# Work request
Search the entries below. Return every line that has "JsString" in it.

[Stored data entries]
————

(** * LiveFeature: the live duplex session of components/LiveFeature.tsx

    A shallow embedding of the session component: its React state and
    refs as one record, its handlers ([cleanup], [stopScreenShare],
    [startSession], the [onOpen], [onMessage], [onClose], [onError]
    callbacks given to [connectLive], and the [onaudioprocess] capture
    callback) as programs of a small exception-and-output monad, and the
    platform calls they make (Web Audio, media devices, the live
    transport) as an output trace. *)

From Stdlib Require Import List Bool Arith ZArith NArith PArith Lia.
From Stdlib Require Import SpecFloat.
Import ListNotations.

(** ** JavaScript strings

    A JS string is a sequence of UTF-16 code units. *)

Definition JsString := list N.

(** Truthiness of a string: only the empty string is falsy. *)
Definition truthy (s : JsString) : bool :=
  match s with
  | [] => false
  | _ :: _ => true
  end.

(** ECMAScript WhiteSpace and LineTerminator code points, the ones
    [String.prototype.trim] strips. All of them are in the BMP, so the
    test is on single code units. *)
Definition isWhiteSpace (c : N) : bool :=
  ((9 <=? c) && (c <=? 13)            (* TAB, LF, VT, FF, CR *)
   || (c =? 32)                        (* SPACE *)
   || (c =? 160)                       (* NO-BREAK SPACE *)
   || (c =? 5760)                      (* OGHAM SPACE MARK *)
   || ((8192 <=? c) && (c <=? 8202))   (* EN QUAD .. HAIR SPACE *)
   || (c =? 8232) || (c =? 8233)       (* LINE / PARAGRAPH SEPARATOR *)
   || (c =? 8239)                      (* NARROW NO-BREAK SPACE *)
   || (c =? 8287)                      (* MEDIUM MATHEMATICAL SPACE *)
   || (c =? 12288)                     (* IDEOGRAPHIC SPACE *)
   || (c =? 65279))%N.                 (* ZERO WIDTH NO-BREAK SPACE *)

Fixpoint trimStart (s : JsString) : JsString :=
  match s with
  | [] => []
  | c :: rest => if isWhiteSpace c then trimStart rest else s
  end.

Definition trimEnd (s : JsString) : JsString := rev (trimStart (rev s)).

(** [String.prototype.trim]. *)
Definition trim (s : JsString) : JsString := trimEnd (trimStart s).

(** ** JavaScript numbers

    A JS number is an IEEE 754 binary64 value. The times the scheduler
    handles ([nextStartTimeRef.current], [outputCtx.currentTime],
    [audioBuffer.duration]) are such numbers, in seconds, and its [+=]
    and [Math.max] round and compare as binary64 does. *)

Definition double := spec_float.

Definition prec : Z := 53.
Definition emax : Z := 1024.

(** The number an integer literal denotes. *)
Definition ofZ (n : Z) : double := binary_normalize prec emax n 0 false.

(** [x + y] and [x / y], rounded to nearest, ties to even. *)
Definition dadd (x y : double) : double := SFadd prec emax x y.
Definition ddiv (x y : double) : double := SFdiv prec emax x y.

(** [Math.max(x, y)]: NaN when either is NaN, and [+0] is larger than
    [-0]. *)
Definition mathMax (x y : double) : double :=
  match SFcompare x y with
  | None => S754_nan
  | Some Lt => y
  | Some Gt => x
  | Some Eq =>
      match x with
      | S754_zero true => y
      | _ => x
      end
  end.

(** [x <= y], false when either is NaN. *)
Definition dle (x y : double) : bool := SFleb x y.

(** ** Data model *)

Inductive Role := user | model.

(** [interface TranscriptItem]. *)
Record TranscriptItem := { role : Role; text : JsString }.

(** The [status] state: ['disconnected' | 'connecting' | 'connected']. *)
Inductive Status := disconnected | connecting | connected.

(** Platform objects are known by identity. *)
Definition CtxId := nat.     (* an AudioContext *)
Definition NodeId := nat.    (* an audio node *)
Definition TrackId := nat.   (* a MediaStreamTrack *)

(** A [MediaStream], by the tracks [getTracks()] returns. *)
Definition MediaStream := list TrackId.

(** The hidden [<video>] element, by its [srcObject]. *)
Record HTMLVideoElement := { srcObject : option MediaStream }.

(** The closure environment shared by the callbacks that one call of
    [startSession] hands to [connectLive]: the locals [ctx], [outputCtx]
    and [stream], and the [isMuted] binding of the render in which
    [startSession] was created. [isMuted] is a [const] of that render: no
    later [setIsMuted] changes what these callbacks see. *)
Record Session := {
  ses_ctx : CtxId;
  ses_outputCtx : CtxId;
  ses_stream : MediaStream;
  ses_isMuted : bool
}.

(** The ScriptProcessorNode with the [onaudioprocess] handler that
    [onOpen] installs on it; the handler closes over the session's
    [isMuted] binding. *)
Record Processor := {
  proc_node : NodeId;
  proc_isMuted : bool
}.

(** What [sendRealtimeInput] is given: the PCM blob made from one capture
    buffer ([createPcmBlob] is in utils/audioUtils, which is not part of
    the sources; the blob is known by the capture buffer it encodes). *)
Inductive Media := PcmBlob (buffer : nat).

(** Calls into the platform, in the order they are made. Calls that only
    wire audio nodes together ([connect]) or register a listener are not
    recorded; the ['ended'] listener of a playback source is the
    [SourceEnded] event below. *)
Inductive Effect :=
| NewAudioContext (ctx : CtxId) (sampleRate : N)
| GetUserMedia
| ConnectLive
| CreateMediaStreamSource (ctx : CtxId) (n : NodeId)
| CreateScriptProcessor (ctx : CtxId) (n : NodeId)
| TrackStop (t : TrackId)
| NodeDisconnect (n : NodeId)
| ContextClose (ctx : CtxId)
| CreateBufferSource (ctx : CtxId) (n : NodeId)
| BufferStart (n : NodeId) (when duration : double)
| BufferStop (n : NodeId)
| ClearInterval (id : positive)
| SendRealtimeInput (m : Media).

(** The component's state: the [useState] cells first, then the
    [useRef] cells by their [.current], then the supply of fresh object
    identities. A [setX(v)] is a write to its cell: no handler reads a
    cell after setting it. [nextStartTimeRef] holds a number of seconds
    on the output context's clock. *)
Record State := {
  isConnected : bool;
  isMuted : bool;
  status : Status;
  transcript : list TranscriptItem;
  captionText : JsString;
  isScreenSharing : bool;
  videoRef : option HTMLVideoElement;
  audioContextRef : option CtxId;
  inputSourceRef : option NodeId;
  processorRef : option Processor;
  streamRef : option MediaStream;
  sessionPromiseRef : option Session;
  videoStreamRef : option MediaStream;
  videoIntervalRef : option positive;
  currentInputRef : JsString;
  currentOutputRef : JsString;
  nextStartTimeRef : double;
  sourcesRef : list NodeId;
  fresh : nat
}.

(** The component as mounted: the initial values of every cell, with the
    [<video>] element rendered. *)
Definition initial : State :=
  {| isConnected := false; isMuted := false; status := disconnected;
     transcript := []; captionText := []; isScreenSharing := false;
     videoRef := Some {| srcObject := None |};
     audioContextRef := None; inputSourceRef := None; processorRef := None;
     streamRef := None; sessionPromiseRef := None; videoStreamRef := None;
     videoIntervalRef := None; currentInputRef := []; currentOutputRef := [];
     nextStartTimeRef := ofZ 0; sourcesRef := []; fresh := 0 |}.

————

# Result
Definition JsString := list N.
Definition truthy (s : JsString) : bool :=
Fixpoint trimStart (s : JsString) : JsString :=
Definition trimEnd (s : JsString) : JsString := rev (trimStart (rev s)).
Definition trim (s : JsString) : JsString := trimEnd (trimStart s).
Record TranscriptItem := { role : Role; text : JsString }.
  captionText : JsString;
  currentInputRef : JsString;
  currentOutputRef : JsString;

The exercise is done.